(Dataset entries)

BEGIN

(* ===== verification/VmTree.v ===== *)
(** * The tree of page tables behind the entries of [Vm]

    [pt_inv m root T] says that the tables reachable from [root] in memory [m]
    are those of [T], which maps the path of a table (the indices leading to
    it from the root) to the address of its page.  [leaf m T va] is the leaf
    entry of [va], 0 when a table on the way is missing: the abstract view the
    theorems about mappages, uvmunmap and the copies speak about. *)
From S2P Require Import Prelude Mem CString KTypes Kalloc Vm.

Abbreviation tables := (gmap (list Z) Z).

Definition va_path (va : Z) : list Z := [PX 2 va; PX 1 va].

Definition leaf (m : mem) (T : tables) (va : Z) : Z :=
  match T !! va_path va with Some a => load64 m (a + 8 * PX 0 va) | None => 0 end.

Definition leaf_addr (T : tables) (va : Z) : Z :=
  match T !! va_path va with Some a => a + 8 * PX 0 va | None => 0 end.

Definition table_page (T : tables) (pa : Z) : Prop := exists p, T !! p = Some pa.

Section Tree.
Context (kend : Z).
Hypothesis kend_pos : 0 < kend.

Record pt_inv (m : mem) (root : Z) (T : tables) : Prop := {
  pt_root : T !! [] = Some root;
  pt_valid : forall p a, T !! p = Some a -> valid_page kend a;
  pt_inj : forall p q a, T !! p = Some a -> T !! q = Some a -> p = q;
  pt_up : forall p i b, T !! (p ++ [i]) = Some b ->
    (length p < 2)%nat /\ 0 <= i < 512 /\ is_Some (T !! p);
  pt_down : forall p a i, T !! p = Some a -> (length p < 2)%nat -> 0 <= i < 512 ->
    match T !! (p ++ [i]) with
    | Some b => load64 m (a + 8 * i) = Z.lor (PA2PTE b) PTE_V
    | None => has_bits (load64 m (a + 8 * i)) PTE_V = false
    end;
}.

(** The machine of a routine that edits the tables [T] with [l] the free
    pages. *)
Record vm_inv (s : mach) (root : Z) (T : tables) (l : list Z) : Prop := {
  vi_kmem : kmem_inv kend s l;
  vi_pt : pt_inv (mmem s) root T;
  vi_sep : forall pa, table_page T pa -> pa ∉ l;
  vi_lock : L_kmem ∉ held s;
}.

(** Only bytes of the tables [T] and of the free pages [l] differ. *)
Definition touches (T : tables) (l : list Z) (m m' : mem) : Prop :=
  forall x, (forall pa, table_page T pa \/ pa ∈ l -> ~ in_page pa x) -> m' x = m x.

Lemma touches_refl T l m : touches T l m m.
Proof. done. Qed.

Lemma page_entry a i : 0 <= i < 512 -> in_page a (a + 8 * i) /\ a + 8 * i + 8 <= a + PGSIZE.
Proof. unfold in_page, PGSIZE. lia. Qed.

(** A table's entry does not move when only other pages change. *)
Lemma load_entry_ext m m' a i :
  0 <= i < 512 -> (forall x, in_page a x -> m' x = m x) -> load64 m' (a + 8 * i) = load64 m (a + 8 * i).
Proof.
  intros Hi H. symmetry. apply load64_ext. intros x Hx. symmetry. apply H. unfold in_page, PGSIZE. lia.
Qed.

Lemma load_entry_other m a i j v :
  i <> j -> load64 (store64 m (a + 8 * i) v) (a + 8 * j) = load64 m (a + 8 * j).
Proof. intros. apply load64_store64_other. lia. Qed.

(** The valid bit of an entry built from a page address. *)
Lemma table_pte b :
  valid_page kend b ->
  let v := Z.lor (PA2PTE b) PTE_V in
  has_bits v PTE_V = true /\ PTE2PA v = b /\ u64 v = v /\
  Z.land v (Z.lor (Z.lor PTE_R PTE_W) PTE_X) = 0.
Proof.
  intros Hb v. pose proof (valid_page_word kend kend_pos _ Hb) as Hw. destruct Hb as [Ha _].
  destruct (pte_make b PTE_V Ha Hw) as (H1 & H2 & H3); [done|].
  assert (Z.land v PTE_V = PTE_V /\ Z.land v 14 = 0) as [HV HRWX].
  { split; apply Z.bits_inj'; intros n Hn; unfold v;
      rewrite PA2PTE_eq, Z.land_spec, Z.lor_spec, <- Z.shiftl_mul_pow2, Z.shiftl_spec by (done || lia).
    - change PTE_V with 1. destruct (decide (n = 0)) as [->|]; [by rewrite andb_true_r, orb_true_r|].
      rewrite (testbit_high 1 1 n) by lia. apply andb_false_r.
    - destruct (Z.lt_ge_cases n 4) as [Hlt|].
      + rewrite Z.testbit_neg_r by lia. change PTE_V with 1.
        assert (n = 0 \/ n = 1 \/ n = 2 \/ n = 3) as [->|[->|[->| ->]]] by lia; done.
      + rewrite (testbit_high 14 4 n), andb_false_r, Z.bits_0 by lia. done. }
  split_and!; [|done| |done].
  - unfold has_bits. by rewrite HV.
  - by apply wrap_small.
Qed.

(** ** Lookup *)

Lemma walk_false s root T va :
  pt_inv (mmem s) root T -> 0 <= va < MAXVA -> walk root va false s = Done (leaf_addr T va) s.
Proof.
  intros [Hr Hv Hi Hu Hd] Hva. unfold walk. erewrite bind_done; [|].
  2: { unfold panic_if. destruct (Z.leb_spec MAXVA va); [lia|]. done. }
  assert (forall a, PTE2PA (load64 (mmem s) a) = PTE2PA (load64 (mmem s) a)) as _ by done.
  unfold leaf_addr, va_path. cbn [walk_loop]. unfold rd.
  change (Z.of_nat 2) with 2. change (Z.of_nat 1) with 1.
  erewrite bind_done by reflexivity.
  pose proof (Hd [] root (PX 2 va) Hr ltac:(simpl; lia) (PX_range 2 va)) as H2. simpl in H2.
  destruct (T !! [PX 2 va]) as [b|] eqn:E2.
  - destruct (table_pte b (Hv _ _ E2)) as (Hb1 & Hb2 & _). rewrite H2, Hb1, Hb2.
    erewrite bind_done by reflexivity.
    pose proof (Hd [PX 2 va] b (PX 1 va) E2 ltac:(simpl; lia) (PX_range 1 va)) as H1. simpl in H1.
    destruct (T !! [PX 2 va; PX 1 va]) as [c|] eqn:E1.
    + destruct (table_pte c (Hv _ _ E1)) as (Hc1 & Hc2 & _). by rewrite H1, Hc1, Hc2.
    + by rewrite H1.
  - rewrite H2. destruct (T !! [PX 2 va; PX 1 va]) as [c|] eqn:E1; [|done].
    destruct (Hu [PX 2 va] (PX 1 va) c E1) as (_ & _ & [? ?]). congruence.
Qed.

Lemma wp_walk_false s root T va (Q : Z -> mach -> Prop) :
  pt_inv (mmem s) root T -> 0 <= va < MAXVA -> Q (leaf_addr T va) s -> wp (walk root va false) Q s.
Proof. intros. eapply wp_run; [by apply walk_false|done]. Qed.

Lemma leaf_addr_nonzero m root T va :
  pt_inv m root T -> leaf_addr T va <> 0 <-> is_Some (T !! va_path va).
Proof.
  intros H. unfold leaf_addr. destruct (T !! va_path va) as [a|] eqn:E.
  - pose proof (pt_valid _ _ _ H _ _ E) as [_ ?]. pose proof (PX_range 0 va).
    split; [by eauto|lia].
  - split; [done|]. by intros [? ?].
Qed.

(** ** Growing the tree by one table *)

Lemma pt_extend m m' root T q a i b :
  pt_inv m root T -> T !! q = Some a -> (length q < 2)%nat -> 0 <= i < 512 ->
  T !! (q ++ [i]) = None -> valid_page kend b -> ~ table_page T b ->
  (forall x, in_page b x -> m' x = 0) ->
  load64 m' (a + 8 * i) = Z.lor (PA2PTE b) PTE_V ->
  (forall x, ~ in_page b x -> x < a + 8 * i \/ a + 8 * i + 8 <= x -> m' x = m x) ->
  pt_inv m' root (<[q ++ [i] := b]> T) /\
  (forall va, leaf m' (<[q ++ [i] := b]> T) va = leaf m T va).
Proof.
  intros [Hr Hv Hi Hu Hd] Hq Hlen Hidx Hnone Hb Hfresh Hz Hw Hout.
  assert (forall p a', T !! p = Some a' -> a' <> b) as Hne by (intros p a' ? ->; apply Hfresh; by exists p).
  assert (forall p c j, T !! p = Some c -> 0 <= j < 512 -> (p, j) <> (q, i) ->
      load64 m' (c + 8 * j) = load64 m (c + 8 * j)) as Hent.
  { intros p c j Hp Hj Hpq. symmetry. apply load64_ext. intros x Hx. symmetry.
    assert (in_page c x) by (unfold in_page, PGSIZE; lia).
    apply Hout.
    - intros Hbx. apply (Hne p c Hp). eapply in_page_eq; [apply (Hv _ _ Hp)|apply Hb|done..].
    - destruct (decide (c = a)) as [->|Hca].
      + assert (p = q) as -> by by eapply Hi. assert (j <> i) by congruence. lia.
      + destruct (page_disjoint c a) as [|]; [apply (Hv _ _ Hp)|apply (Hv _ _ Hq)|done|..];
          unfold in_page, PGSIZE in *; lia. }
  split; [split|].
  - rewrite lookup_insert_ne; [done|]. by destruct q.
  - intros p c. rewrite lookup_insert_Some. intros [[<- <-]|[_ Hp]]; eauto.
  - intros p p' c. rewrite !lookup_insert_Some.
    intros [[<- Hc]|[? Hp]] [[<- Hc']|[? Hp']]; [done| | |by eauto].
    + exfalso. by apply (Hne _ _ Hp').
    + exfalso. by apply (Hne _ _ Hp).
  - intros p j c. rewrite lookup_insert_Some. intros [[Heq <-]|[_ Hp]].
    + apply app_inj_tail in Heq as [-> ->]. split; [done|split; [done|]].
      rewrite lookup_insert_ne; [by eauto|]. intros H%(f_equal length). rewrite length_app in H. simpl in H. lia.
    + destruct (Hu p j c Hp) as (? & ? & [d Hd']). split; [done|split; [done|]].
      destruct (decide (q ++ [i] = p)) as [<-|]; [by rewrite lookup_insert_eq|].
      rewrite lookup_insert_ne by done. eauto.
  - intros p c j. rewrite lookup_insert_Some. intros [[<- <-]|[Hpne Hp]] Hl Hj.
    + rewrite lookup_insert_ne.
      2: { intros H%(f_equal length). rewrite !length_app in H. simpl in H. lia. }
      destruct (T !! ((q ++ [i]) ++ [j])) as [d|] eqn:Ed.
      { destruct (Hu _ _ _ Ed) as (_ & _ & [? ?]). congruence. }
      rewrite load64_zero; [done|]. intros x Hx. apply Hz. unfold in_page, PGSIZE. lia.
    + destruct (decide ((p, j) = (q, i))) as [[= -> ->]|Hne'].
      * rewrite lookup_insert_eq. assert (c = a) as -> by congruence. done.
      * rewrite (Hent p c j Hp Hj Hne'), lookup_insert_ne; [by apply Hd|].
        intros [-> ->]%app_inj_tail. done.
  - intros va. unfold leaf. destruct (decide (q ++ [i] = va_path va)) as [Heq|Hne'].
    + rewrite <- Heq, lookup_insert_eq, Hnone. apply load64_zero. intros x Hx. apply Hz.
      pose proof (PX_range 0 va). unfold in_page, PGSIZE. lia.
    + rewrite lookup_insert_ne by done. destruct (T !! va_path va) as [c|] eqn:Ec; [|done].
      apply (Hent (va_path va)); [done|apply PX_range|]. intros [= <- _]. simpl in Hlen. lia.
Qed.

(** Writes outside the tables change neither the tree nor its leaves. *)
Lemma pt_frame m m' root T :
  pt_inv m root T -> (forall pa x, table_page T pa -> in_page pa x -> m' x = m x) ->
  pt_inv m' root T /\ (forall va, leaf m' T va = leaf m T va).
Proof.
  intros [Hr Hv Hi Hu Hd] Hm. split; [split; try done|].
  - intros p a i Hp Hl Hj. rewrite (load_entry_ext m m' a i Hj); [by apply Hd|].
    intros x. apply Hm. by exists p.
  - intros va. unfold leaf. destruct (T !! va_path va) as [a|] eqn:E; [|done].
    apply load_entry_ext; [apply PX_range|]. intros x. apply Hm. by exists (va_path va).
Qed.

(** ** Writing a leaf entry *)

(** Two addresses have the same leaf entry when they are in the same page. *)
Lemma leaf_addr_eq va va' :
  0 <= va < MAXVA -> 0 <= va' < MAXVA ->
  va_path va = va_path va' -> PX 0 va = PX 0 va' -> PGROUNDDOWN va = PGROUNDDOWN va'.
Proof. intros H H' [= H2 H1] H0. by apply PX_inj. Qed.

Lemma PX_page k va : 0 <= k <= 2 -> PX k (PGROUNDDOWN va) = PX k va.
Proof.
  intros Hk. rewrite !PX_eq, PGROUNDDOWN_eq by lia. unfold PGSIZE. f_equal.
  rewrite Z.pow_add_r by lia. change (2 ^ 12) with 4096.
  rewrite <- !Z.div_div, Z.div_mul by (try apply Z.pow_pos_nonneg; lia). done.
Qed.

Lemma leaf_page m T va : leaf m T (PGROUNDDOWN va) = leaf m T va.
Proof. unfold leaf, va_path. rewrite !PX_page by lia. done. Qed.

Lemma pt_write_leaf m root T va v :
  pt_inv m root T -> 0 <= va < MAXVA -> is_Some (T !! va_path va) ->
  let m' := store64 m (leaf_addr T va) v in
  pt_inv m' root T /\
  (forall va', 0 <= va' < MAXVA ->
    leaf m' T va' = if PGROUNDDOWN va' =? PGROUNDDOWN va then u64 v else leaf m T va') /\
  (forall x, m' x <> m x -> exists pa, table_page T pa /\ in_page pa x).
Proof.
  intros [Hr Hv Hi Hu Hd] Hva [a Ha] m'. unfold m', leaf_addr. rewrite Ha.
  pose proof (PX_range 0 va) as Hk.
  assert (forall p c j, T !! p = Some c -> 0 <= j < 512 -> (p, j) <> (va_path va, PX 0 va) ->
     load64 (store64 m (a + 8 * PX 0 va) v) (c + 8 * j) = load64 m (c + 8 * j)) as Hent.
  { intros p c j Hp Hj Hne. apply load64_store64_other.
    destruct (decide (c = a)) as [->|Hca].
    - assert (p = va_path va) as -> by by eapply Hi. assert (j <> PX 0 va) by congruence. lia.
    - destruct (page_disjoint c a) as [|]; [apply (Hv _ _ Hp)|apply (Hv _ _ Ha)|done|..];
        unfold PGSIZE in *; lia. }
  split_and!.
  - split; try done. intros p c j Hp Hl Hj. rewrite (Hent p c j Hp Hj); [by apply Hd|].
    intros [= -> _]. simpl in Hl. lia.
  - intros va' Hva'. unfold leaf. destruct (Z.eqb_spec (PGROUNDDOWN va') (PGROUNDDOWN va)) as [Heq|Hne].
    + assert (forall k, 0 <= k <= 2 -> PX k va' = PX k va) as HPX.
      { intros k ?. by rewrite <- (PX_page k va'), Heq, PX_page. }
      unfold va_path. rewrite !HPX by lia. fold (va_path va). rewrite Ha. apply load64_store64_same.
    + destruct (T !! va_path va') as [c|] eqn:Ec; [|done].
      apply (Hent (va_path va')); [done|apply PX_range|].
      intros [=]. apply Hne. apply leaf_addr_eq; try done. unfold va_path. congruence.
  - intros x Hx. exists a. split; [by exists (va_path va)|]. unfold in_page, PGSIZE.
    destruct (decide (a + 8 * PX 0 va <= x < a + 8 * PX 0 va + 8)) as [|Hn]; [lia|].
    destruct Hx. apply store_out. lia.
Qed.
End Tree.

END

**The problem**: Transcribe the lines above between the line holding "Hd']). split; [done|split; [done|]]." and the line holding "destruct (T !! ((q", inclusive, exactly as they stand and with nothing added.

**Exercise result**:
    + destruct (Hu p j c Hp) as (? & ? & [d Hd']). split; [done|split; [done|]].
      destruct (decide (q ++ [i] = p)) as [<-|]; [by rewrite lookup_insert_eq|].
      rewrite lookup_insert_ne by done. eauto.
  - intros p c j. rewrite lookup_insert_Some. intros [[<- <-]|[Hpne Hp]] Hl Hj.
    + rewrite lookup_insert_ne.
      2: { intros H%(f_equal length). rewrite !length_app in H. simpl in H. lia. }
      destruct (T !! ((q ++ [i]) ++ [j])) as [d|] eqn:Ed.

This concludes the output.